ケガレとして生み墜ちたとき、無悪は何の役割も与えられないただのケガレでした。
加布羅のようにケガレ墜ちではなく、自凝や聖丸のようなただのケガレ。
持った感情は”怒り”と”憎しみ”。
負の念に任せて殺し続ける、そうして力を付けてきた無悪の元には数多くのケガレが集まりました。

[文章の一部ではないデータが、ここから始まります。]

(** Compress, then decompress what came out with the metadata that came
    out. *)
Definition roundtrip (r : GlobalPatternRegistry) (data : bytes)
  : outcome bytes :=
  match compress r data with
  | Done (compressed_bytes, metadata) => decompress r compressed_bytes metadata
  | Raise e => Raise e
  | Diverge => Diverge
  end.

(* ------------------------------------------------------------------ *)
(** ** ExtremeCobolEngine *)

(** [ExtremeCobolEngine.compress_block]. The inner engine ([CobolEngine] of
    [engine.py], an external collaborator) is the function [inner]: its
    [compress_block] maps bytes to bytes and a metadata record. The two
    branches mutate the record they return; the model returns the updated
    record. *)
Definition compress_block
  (inner : bytes -> bytes * CompressionMetadata)
  (r : GlobalPatternRegistry) (data : bytes)
  : outcome (bytes * CompressionMetadata) :=
  match compress r data with
  | Done (l8_out, l8_meta) =>
      let (final_out, final_meta) := inner l8_out in
      if bytes_eqb final_out l8_out then
        Done (l8_out,
              set_integrity_hash
                (set_original_size l8_meta (N.of_nat (length data)))
                (sha256 data))
      else
        Done (final_out,
              set_integrity_hash
                (set_original_size
                   (set_layers_applied final_meta
                      (L8_ULTRA_EXTREME_MAPPING :: layers_applied final_meta))
                   (N.of_nat (length data)))
                (sha256 data))
  | Raise e => Raise e
  | Diverge => Diverge
  end.

(* ------------------------------------------------------------------ *)
(** ** The decisions of the compress scan *)

(** What one iteration of the compress loop decides: a byte copied as it
    is, or a registered pattern replaced by a pointer to its identifier. *)
Inductive token : Type :=
| Lit (b : byte)
| Ptr (pattern : bytes) (pid : N).

(** The bytes the iteration appends to the output. *)
Definition emit (t : token) : bytes :=
  match t with
  | Lit b => [b]
  | Ptr _ pid => ESCAPE_BYTE :: varint_encode pid
  end.

(** The bytes of the input the iteration consumes. *)
Definition expand (t : token) : bytes :=
  match t with
  | Lit b => [b]
  | Ptr pattern _ => pattern
  end.

(** The compress loop with its decisions recorded instead of its output
    (lemma [compress_loop_scan] relates the two). *)
Fixpoint scan (fuel : nat) (sorted : list (bytes * N)) (data : bytes)
  (i : nat) : outcome (list token) :=
  if (i <? length data)%nat then
    match fuel with
    | O => Diverge
    | S fuel' =>
        match find_match sorted data i with
        | Some (pattern, pid) =>
            match scan fuel' sorted data (i + length pattern) with
            | Done toks => Done (Ptr pattern pid :: toks)
            | other => other
            end
        | None =>
            match scan fuel' sorted data (i + 1) with
            | Done toks => Done (Lit (byte_at data i) :: toks)
            | other => other
            end
        end
    end
  else Done [].

(** What decompress can read back: a copied byte that is not the marker, a
    pointer whose identifier the registry resolves to the pattern. *)
Definition decodable (r : GlobalPatternRegistry) (t : token) : Prop :=
  match t with
  | Lit b => b <> ESCAPE_BYTE
  | Ptr pattern pid => lookup r pid = Some pattern
  end.

(** The bijection invariant of the data model, as far as the codec relies on
    it: the identifier of every registered pattern looks up to that
    pattern. *)
Definition registry_consistent (r : GlobalPatternRegistry) : Prop :=
  forall pattern pid,
    In (pattern, pid) (pattern_to_id r) -> lookup r pid = Some pattern.

(** No registered pattern is empty. *)
Definition patterns_nonempty (r : GlobalPatternRegistry) : Prop :=
  forall pattern pid, In (pattern, pid) (pattern_to_id r) -> pattern <> [].

(** The identifiers [0 .. n-1] in order. *)
Definition first_ids (n : nat) : list N := map N.of_nat (seq 0 n).

(** The registry whose patterns are [qs], numbered from zero in order. *)
Definition numbered (qs : list bytes) : GlobalPatternRegistry :=
  {| pattern_to_id := combine qs (first_ids (length qs));
     id_to_pattern := combine (first_ids (length qs)) qs;
     next_id := N.of_nat (length qs) |}.

(** The patterns of [ps] not yet in [seen], appended to [seen] in order of
    first occurrence. *)
Fixpoint first_seen (seen ps : list bytes) : list bytes :=
  match ps with
  | [] => seen
  | p :: ps' =>
      if existsb (bytes_eqb p) seen
      then first_seen seen ps'
      else first_seen (seen ++ [p]) ps'
  end.

Definition bytes_eq_dec : forall a b : bytes, {a = b} + {a <> b} :=
  list_eq_dec Byte.byte_eq_dec.

(** Every pointer names an item of the sorted list; every copied byte is a
    byte of the input at a position where no item matched. *)
Definition token_from (sorted : list (bytes * N)) (data : bytes) (t : token)
  : Prop :=
  match t with
  | Lit b =>
      exists i, (i < length data)%nat /\ b = byte_at data i
                /\ find_match sorted data i = None
  | Ptr pattern pid => In (pattern, pid) sorted
  end.

(** Longer patterns stand before shorter ones. *)
Inductive longest_first : list (bytes * N) -> Prop :=
| longest_first_nil : longest_first []
| longest_first_cons kv l :
    (forall kv', In kv' l -> (length (fst kv') <= length (fst kv))%nat) ->
    longest_first l -> longest_first (kv :: l).

(** The registry after storing the records of [items] in order. *)
Definition store_all (r : GlobalPatternRegistry) (items : list (N * bytes))
  : GlobalPatternRegistry :=
  fold_left (fun r kv => store_record r (fst kv) (snd kv)) items r.

(** The items of a numbered registry, starting at identifier [k]. *)
Definition items_from (k : nat) (qs : list bytes) : list (N * bytes) :=
  combine (map N.of_nat (seq k (length qs))) qs.

(* ------------------------------------------------------------------ *)
(** ** ExtremeCobolEngine.decompress_block *)

Definition layer_eqb (a b : CompressionLayer) : bool :=
  match a, b with
  | L1_SEMANTIC_MAPPING, L1_SEMANTIC_MAPPING
  | L2_STRUCTURAL_MAPPING, L2_STRUCTURAL_MAPPING
  | L3_DELTA_ENCODING, L3_DELTA_ENCODING
  | L4_VARIABLE_BITPACKING, L4_VARIABLE_BITPACKING
  | L5_ADVANCED_RLE, L5_ADVANCED_RLE
  | L6_CROSS_BLOCK_PATTERNS, L6_CROSS_BLOCK_PATTERNS
  | L7_PATTERN_REFINEMENT, L7_PATTERN_REFINEMENT
  | L8_ULTRA_EXTREME_MAPPING, L8_ULTRA_EXTREME_MAPPING => true
  | _, _ => false
  end.

(** The record [md_copy]: every field of [metadata] copied, with
    [layers_applied] replaced by the list comprehension that drops this
    layer. *)
Definition md_copy (metadata : CompressionMetadata) : CompressionMetadata :=
  {| block_id := block_id metadata;
     original_size := original_size metadata;
     compressed_size := compressed_size metadata;
     compression_ratio := compression_ratio metadata;
     layers_applied :=
       filter (fun l => negb (layer_eqb l L8_ULTRA_EXTREME_MAPPING))
              (layers_applied metadata);
     integrity_hash := integrity_hash metadata |}.

(** [ExtremeCobolEngine.decompress_block]. The inner engine is the function
    [inner]: its [decompress_block] maps bytes and a metadata record to
    bytes, or raises. An exception of [layer8.decompress] propagates before
    the inner engine is called. *)
Definition decompress_block
  (inner : bytes -> CompressionMetadata -> outcome bytes)
  (r : GlobalPatternRegistry) (data : bytes) (metadata : CompressionMetadata)
  : outcome bytes :=
  match decompress r data metadata with
  | Done l8_data => inner l8_data (md_copy metadata)
  | Raise e => Raise e
  | Diverge => Diverge
  end.

(* ------------------------------------------------------------------ *)
(** ** Registry states the operations can reach *)

(** The registries obtained from a fresh one by [register] and
    [deserialize] calls, in any order and on any arguments (a call of
    [deserialize] that raises included: its mutations stay). *)
Inductive reachable : GlobalPatternRegistry -> Prop :=
| reachable_init : reachable empty_registry
| reachable_register r pattern :
    reachable r -> reachable (snd (register r pattern))
| reachable_deserialize r data :
    reachable r -> reachable (fst (deserialize r data)).

(** Every identifier held by either dict is below the counter. *)
Definition ids_below_counter (r : GlobalPatternRegistry) : Prop :=
  (forall pattern pid, In (pattern, pid) (pattern_to_id r) -> pid < next_id r)
  /\ (forall pid pattern,
        In (pid, pattern) (id_to_pattern r) -> pid < next_id r).

(** Every identifier a pattern maps to is a key of [id_to_pattern]. *)
Definition ids_resolvable (r : GlobalPatternRegistry) : Prop :=
  forall pattern pid,
    In (pattern, pid) (pattern_to_id r) -> lookup r pid <> None.

(** The four properties every reachable registry has. *)
Definition registry_inv (r : GlobalPatternRegistry) : Prop :=
  NoDup (dict_keys (pattern_to_id r))
  /\ NoDup (dict_keys (id_to_pattern r))
  /\ ids_below_counter r
  /\ ids_resolvable r.

(** What [struct.pack] needs of a registry: the number of entries, every
    identifier and every pattern length fit 32 bits. *)
Definition fits_u32 (r : GlobalPatternRegistry) : Prop :=
  N.of_nat (length (id_to_pattern r)) < 2 ^ 32
  /\ Forall (fun kv => fst kv < 2 ^ 32
                       /\ N.of_nat (length (snd kv)) < 2 ^ 32)
            (id_to_pattern r).

(** The size in bytes of the snapshot of a list of items: the count field
    and, for each record, the two fixed fields and the pattern. *)
Definition snapshot_size (items : list (N * bytes)) : nat :=
  (4 + list_sum (map (fun kv => 8 + length (snd kv)) items))%nat.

無悪は集った仲間の命が尽きようが、平然と見捨て冷酷に生き続けたのです。
この辺りは今の無悪と大して変わりません。
しかしここで無悪に転機が訪れます。
─自分を取り巻く連中は幾たびも変化したが、当然のように弱いモノから死んでいく
自分の強さに並ぶモノはいないと考えていた時期にヤツに会った
千怒との会合です。この頃は両者、婆娑羅ではなく通常のケガレ。
千怒と衝突した無悪は、敗北。
「何故‥殺さぬ‥!?」
「肩肘を張るな小僧、弱いお主に選ぶ資格などないわ、お主は儂を楽しませるためだけに、生きるのじゃ!!」
こうして生かされた無悪は何度も千怒に挑みます。
そして2人は婆娑羅へと覚醒。
「千怒と名乗るケガレ、どんなに滅多打ちにされても追い続けた。理由は分からなかった」
そうして月日は経ち‥
「またお主か、お主と戦うのはもう飽きたぞ」
「楽しませろと言ったのは貴様であろうが」
「は?言っておらぬわ、そんなこと!」
「巫山戯るな、間違いなく言うた」
「い‥言うたか~~!?仮にそうでもそんな昔のこと覚えておらぬわ!」
「73年前に確か言うた」
「だから覚えておらんて!」
此処のシーン、仏頂面の無悪と表情に喜怒哀楽がある千怒の対比が面白いです。
そして千怒は「命の削り合いに興味は無い」と言い放ち、戦わない選択肢として「生きる理由を探す」ことを告げます。
「あの辺りが手頃かの?」
「何をする気じゃ?」
「ここに村を造ろう!」
そう言うと、千怒は1人、禍野の地を開拓し始めたのです。
禍野は昼は灼熱、夜は極寒、どう考えても地獄の世界に村を築こうとする千怒。
呆れて見物を決め込む無悪。
しかし千怒の活き活きした表情に気が変わり、開拓の手伝いを始めたのでした。
火起こしに編み物、土器に田植え。
2人で人間の真似事を繰り返す日々。
「無悪、来やれ」
「こんな人間の真似事までして、ケガレとしての矜持はないのか」
「生命の営みこそ、生き物としての矜持であろうが!」
「ケガレに生命の想像が出来ると本気で思うておるのか‥‥」
「其れを今から証明しようというのじゃ、儂とお主で」
こうして、千怒と無悪の間に命が生まれるのでした。
─あれほど壊し殺し奪ってきた自分が、無から有を想像するときがこようとは夢にも思わず
月日は流れ、折れと千怒の間に生まれた子らが成長し子を為し、その子供らがまた家族となり、村は”夙谷”と名付けられ少しずつ大きくなっていった─
だが、自分の中の空白が埋められることは一向に無かった
どれ程身内が増えようとも、どれ程長い期間共に過ごす者がいようとも
己がケガレという欠陥品である事に変わりは無いのだ
千怒の告白と無悪の暴挙
そして200年の月日が流れ
在る夜「大事な話があるので聞いて欲しい」と千怒がいつもとは違う神妙な面持ちで語り出した。
そこで告げられたのは、
- 千怒は”太陰”という特別な力を持たされ生を授かった存在
- 間もなく“太陽”に覚醒した者がやってくる
- 太陽と契りを結び、穢れの王を滅ぼす“太極”を生む使命
- 太極に自信の力の全てを授けた後、千怒は潰える
- 穢れの王の消滅と共に、禍野と夙谷は消滅する
辛く苦しそうに重々しい口調で放す千怒。
しかし、千怒の口から真実が語られるにつれ、無悪の中には憎悪と怒りが募っていったのです。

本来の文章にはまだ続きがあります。